Yes, there are problems with the accounts, but the accounts are more than sufficient for a person to rationally accept them as true. Pointing out possible problems is easy. For example, I could point out that you cannot know that the laws of rationality are really laws because they require rationality to prove that they are rational which is, of course, circular. But I think a person acts rationally when they accept the laws of rationality, and I think a person acts rationally in accepting the truth of the Gospels based upon the evidence even if the evidence cannot establish the truth of the resurrection, etc., with absolute certainty.

Can God be just, loving, gracious and merciful to eeryone all the time? The answer is yes. You may not see how, but it seems well within the realm of possibility once you understand Christian theology as a whole (which is, again, much to lengthy of a discussion for a comment).

Let me be clear on one thing: if you are a skeptic (you seem to suggest that you were or are a Christian of some stripe), I am not (contrary to the claims made by so many Christians) claiming that you are not being rational.
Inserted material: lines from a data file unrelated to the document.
(* ===== verification/Issue.v ===== *)
(** * Currencies, accounts and issues

    protocol/UintTypes.h, protocol/AccountID.h, protocol/Issue.h and their
    implementations.  Currencies and accounts are 160-bit identifiers, read as
    integers (BaseUint.v).  Radar has two native currencies: VRP, which keeps
    ripple's name XRP in the code, and VBC. *)

From S2P Require Import Prelude BaseUint.

Definition Currency := Z.
Definition AccountID := Z.

Definition xrpCurrency : Currency := 0.
Definition vbcCurrency : Currency := 0xFF.
Definition noCurrency : Currency := 1.
Definition badCurrency : Currency := 0x5652500000000000.
Definition assetCurrency : Currency := 0x4153534554000000000000000000000000000000.

Definition xrpAccount : AccountID := 0.
Definition vbcAccount : AccountID := 0xFF.
Definition noAccount : AccountID := 1.

(** [isXRP], [isVBC] and [isNative] are overloaded on currencies and
    accounts, with the same distinguished values. *)
Definition isXRP (c : Z) : bool := c =? 0.
Definition isVBC (c : Z) : bool := c =? vbcCurrency.
Definition isNative (c : Z) : bool := isXRP c || isVBC c.

Record Issue := mkIssue { currency : Currency; account : AccountID }.

#[global] Instance Issue_eq_dec : EqDecision Issue.
Proof. solve_decision. Defined.

Definition xrpIssue : Issue := mkIssue xrpCurrency xrpAccount.
Definition vbcIssue : Issue := mkIssue vbcCurrency vbcAccount.
Definition noIssue : Issue := mkIssue noCurrency noAccount.

Definition isConsistent (ac : Issue) : bool :=
  Bool.eqb (isXRP (currency ac)) (isXRP (account ac)) ||
  Bool.eqb (isVBC (currency ac)) (isVBC (account ac)).

(** [compare] on issues, with [base_uint]'s [compare] as the sign of the
    difference (BaseUint.v, [base_uint_arith]). *)
Definition compare (lhs rhs : Issue) : Z :=
  let diff := Z.sgn (currency lhs - currency rhs) in
  if negb (diff =? 0) then diff
  else if isNative (currency lhs) then 0
  else Z.sgn (account lhs - account rhs).

Definition issue_eqb (lhs rhs : Issue) : bool := compare lhs rhs =? 0.
Definition issue_ltb (lhs rhs : Issue) : bool := compare lhs rhs <? 0.

(** ** Currency codes *)

Definition chars (s : string) : list Z :=
  (λ a, Z.of_nat (Ascii.nat_of_ascii a)) <$> String.list_ascii_of_string s.

Definition systemCurrencyCode : list Z := chars "VRP".
Definition systemCurrencyCodeVBC : list Z := chars "VBC".

Definition allowed_characters : list Z :=
  chars "abcdefghijklmnopqrstuvwxyzABCDEFGHIJKLMNOPQRSTUVWXYZ0123456789<>(){}[]|?!@#$%^&*".

Definition sIsoBits : Z := 0xFFFFFFFFFFFFFFFFFFFFFFFF000000FFFFFFFFFF.

Definition currency_to_string (c : Currency) : list Z :=
  if c =? 0 then systemCurrencyCode
  else if c =? vbcCurrency then systemCurrencyCodeVBC
  else if c =? noCurrency then chars "1"
  else
    let hex := strHex (be_bytes 20 c) in
    if Z.land c sIsoBits =? 0 then
      let iso := take 3 (drop 12 (be_bytes 20 c)) in
      if bool_decide (iso ≠ systemCurrencyCode) &&
         bool_decide (iso ≠ systemCurrencyCodeVBC) &&
         forallb (λ ch, bool_decide (ch ∈ allowed_characters)) iso
      then iso else hex
    else hex.

Definition toupper (c : Z) : Z := if (97 <=? c) && (c <=? 122) then c - 32 else c.

(** [to_currency (Currency&, code)]: [None] is [return false]. *)
Definition to_currency (code : list Z) : option Currency :=
  if bool_decide (code = []) || bool_decide (code = systemCurrencyCode) then Some 0
  else if bool_decide (code = systemCurrencyCodeVBC) then Some vbcCurrency
  else if (length code =? 3)%nat then
    Some (be_int (replicate 12 0 ++ (toupper <$> code) ++ replicate 2 0 ++ replicate 3 0))
  else if (length code =? 40)%nat then
    let '(bs, ok) := SetHex 20 false code in
    if ok then Some (be_int bs) else None
  else None.

(** ** Facts about issues *)

(** The account as far as the order looks at it. *)
Definition order_account (i : Issue) : AccountID :=
  if isNative (currency i) then 0 else account i.

Lemma compare_key lhs rhs :
  compare lhs rhs =
    if currency lhs =? currency rhs then Z.sgn (order_account lhs - order_account rhs)
    else Z.sgn (currency lhs - currency rhs).
Proof.
  unfold compare, order_account.
  destruct (Z.eqb_spec (currency lhs) (currency rhs)) as [Heq|Hne].
  - rewrite Heq, Z.sub_diag. cbn. by destruct (isNative _).
  - destruct (Z.eqb_spec (Z.sgn (currency lhs - currency rhs)) 0); [lia|done].
Qed.

(** Issues are ordered by currency and, unless the currency is native, by
    account: equality of issues ignores the account of a native currency, and
    the order is a strict weak order whose incomparability is that equality. *)
Theorem issue_order a b c :
  (issue_eqb a b = true ↔
     currency a = currency b ∧ (isNative (currency a) = true ∨ account a = account b)) ∧
  issue_ltb a a = false ∧
  (issue_ltb a b = true → issue_ltb b c = true → issue_ltb a c = true) ∧
  (issue_ltb a b = false → issue_ltb b a = false → issue_eqb a b = true) ∧
  compare b a = - compare a b.
Proof.
  unfold issue_eqb, issue_ltb. rewrite !compare_key, Z.eqb_refl, Z.sub_diag.
  assert (currency a = currency b → order_account a = order_account b ↔
    isNative (currency a) = true ∨ account a = account b) as Hk.
  { unfold order_account. intros ->. destruct (isNative _); [split; auto|]. split; [auto|by intros [|]]. }
  destruct (Z.eqb_spec (currency a) (currency b)), (Z.eqb_spec (currency b) (currency c)),
    (Z.eqb_spec (currency a) (currency c)), (Z.eqb_spec (currency b) (currency a));
    try congruence; split_and!; try lia; rewrite <- ?Hk by done; lia.
Qed.

(** [isConsistent] rejects only the two issues that name one native
    currency and the other native account: an issue that pairs a native
    currency with an ordinary account is accepted. *)
Theorem isConsistent_false ac :
  isConsistent ac = false ↔
  (currency ac = xrpCurrency ∧ account ac = vbcAccount) ∨
  (currency ac = vbcCurrency ∧ account ac = xrpAccount).
Proof.
  unfold isConsistent, isXRP, isVBC, vbcAccount, vbcCurrency, xrpAccount, xrpCurrency.
  destruct (Z.eqb_spec (currency ac) 0), (Z.eqb_spec (account ac) 0),
    (Z.eqb_spec (currency ac) 255), (Z.eqb_spec (account ac) 255); simpl; lia.
Qed.

(** The three letters of an ISO style currency code. *)
Definition iso_code (c : Currency) : list Z := take 3 (drop 12 (be_bytes 20 c)).

Lemma iso_bits c :
  0 ≤ c < 2 ^ 160 → Z.land c sIsoBits = 0 → c = be_int (iso_code c) * 256 ^ 5.
Proof.
  intros Hc Hm.
  assert (c mod 2 ^ 40 = 0) as Hlow.
  { rewrite <- Z.land_ones by lia.
    replace (Z.ones 40) with (Z.land sIsoBits (Z.ones 40)) by done.
    by rewrite Z.land_assoc, Hm. }
  assert (c / 2 ^ 64 = 0) as Hhigh.
  { assert (Z.land (Z.shiftr c 64) (Z.shiftr sIsoBits 64) = 0) as H
      by (by rewrite <- Z.shiftr_land, Hm).
    change (Z.shiftr sIsoBits 64) with (Z.ones 96) in H.
    rewrite Z.land_ones, Z.shiftr_div_pow2 in H by lia.
    rewrite Z.mod_small in H; [done|]. split; [apply Z.div_pos; lia|].
    apply Z.div_lt_upper_bound; lia. }
  pose proof (be_int_be_bytes 20 c) as Hb. rewrite Z.mod_small in Hb by (simpl; lia).
  unfold iso_code.
  assert (Hok : bytes_ok (be_bytes 20 c)) by apply be_bytes_ok.
  assert (Hl : length (be_bytes 20 c) = 20%nat) by apply length_be_bytes.
  set (bs := be_bytes 20 c) in *. clearbody bs.
  assert (Hs : bs = take 12 bs ++ take 3 (drop 12 bs) ++ drop 15 bs).
  { rewrite <- (take_drop 12 bs) at 1. f_equal.
    rewrite <- (take_drop 3 (drop 12 bs)) at 1. by rewrite drop_drop. }
  rewrite Hs, !be_int_app in Hb. rewrite !length_app, length_take, !length_drop, Hl in Hb.
  change (3 `min` (20 - 12) + (20 - 15))%nat with 8%nat in Hb.
  change (20 - 15)%nat with 5%nat in Hb.
  pose proof (be_int_range (drop 15 bs) ltac:(by apply Forall_drop)) as Hr1.
  pose proof (be_int_range (take 3 (drop 12 bs)) ltac:(by apply Forall_take, Forall_drop)) as Hr2.
  rewrite length_drop, Hl in Hr1. rewrite length_take, length_drop, Hl in Hr2.
  simpl in Hr1, Hr2, Hb.
  assert (0 ≤ be_int (take 12 bs)).
  { pose proof (be_int_range (take 12 bs) ltac:(by apply Forall_take)). lia. }
  assert (be_int (take 12 bs) = 0) by (apply Z.div_small_iff in Hhigh; lia).
  assert (be_int (drop 15 bs) = 0).
  { apply Z.mod_divide in Hlow as [q Hq]; [|lia]. simpl in Hq. lia. }
  simpl. lia.
Qed.

(** The text of a currency parses back to the currency, for every currency
    but the placeholder [noCurrency] and those whose three letter code has a
    lower case letter ([to_currency] folds the code to upper case). *)
Theorem currency_roundtrip c :
  0 ≤ c < 2 ^ 160 → c ≠ noCurrency →
  Forall (λ ch, ¬ (97 ≤ ch ≤ 122)) (iso_code c) →
  to_currency (currency_to_string c) = Some c.
Proof.
  intros Hc Hno Hup. unfold currency_to_string.
  destruct (Z.eqb_spec c 0) as [->|]; [done|].
  destruct (Z.eqb_spec c vbcCurrency) as [->|]; [done|].
  destruct (Z.eqb_spec c noCurrency); [done|].
  assert (Hhex : to_currency (strHex (be_bytes 20 c)) = Some c).
  { assert (Hl : length (strHex (be_bytes 20 c)) = 40%nat)
      by (by rewrite length_strHex, length_be_bytes).
    unfold to_currency. rewrite Hl.
    rewrite !bool_decide_eq_false_2 by (intros Hx; by rewrite Hx in Hl).
    cbn [orb Nat.eqb]. rewrite strHex_SetHex by (apply be_bytes_ok || apply length_be_bytes).
    rewrite be_int_be_bytes, Z.mod_small; [done|]. simpl. lia. }
  destruct (Z.eqb_spec (Z.land c sIsoBits) 0) as [Hm|]; [|done].
  fold (iso_code c). pose proof (iso_bits c Hc Hm) as Hiso.
  assert (Hl : length (iso_code c) = 3%nat).
  { unfold iso_code. by rewrite length_take, length_drop, length_be_bytes. }
  destruct (_ && _) eqn:Hb; [|done].
  apply andb_true_iff in Hb as [[H1 H2]%andb_true_iff _].
  apply bool_decide_eq_true in H1. apply bool_decide_eq_true in H2.
  unfold to_currency. rewrite Hl.
  rewrite !bool_decide_eq_false_2 by (done || (intros Hx; by rewrite Hx in Hl)).
  cbn [orb Nat.eqb]. f_equal.
  assert (toupper <$> iso_code c = iso_code c) as ->.
  { rewrite <- (list_fmap_id (iso_code c)) at 2. apply list_fmap_ext.
    intros i ch Hi%list_elem_of_lookup_2. rewrite Forall_forall in Hup.
    specialize (Hup ch Hi). unfold toupper. simpl. destruct (_ && _) eqn:?; lia. }
  rewrite Hiso at 2. rewrite !be_int_app. cbn [replicate be_int length app].
  simpl. lia.
Qed.

Lemma currency_roundtrip_witness :
  to_currency (currency_to_string (be_int (replicate 12 0 ++ [85; 83; 68] ++ replicate 5 0)))
    = Some (be_int (replicate 12 0 ++ [85; 83; 68] ++ replicate 5 0)).
Proof.
  apply (currency_roundtrip (be_int (replicate 12 0 ++ [85; 83; 68] ++ replicate 5 0))).
  - vm_compute. split; congruence.
  - vm_compute. congruence.
  - vm_compute. repeat constructor; intros [? ?]; congruence.
Defined.

(** A lower case code is printed as it is and parsed as its upper case. *)
Example currency_lower_case :
  let usd := be_int (replicate 12 0 ++ chars "usd" ++ replicate 5 0) in
  currency_to_string usd = chars "usd" ∧ to_currency (currency_to_string usd) ≠ Some usd.
Proof. split; [reflexivity|]. vm_compute. congruence. Qed.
You have the right to rely upon and accept as persuasive whatever arguments you want. My claim is that your arguments for rejecting the Gospels are being made in the face of evidence that is sufficient to rationally convince many people that the Gospels are true. They are perfectly justified in doing so just as you are justified in rejecting the Gospels. I just think that your rejection of the Gospels is based more on a hardening of your heart than an honest, objective appraisal of the evidence.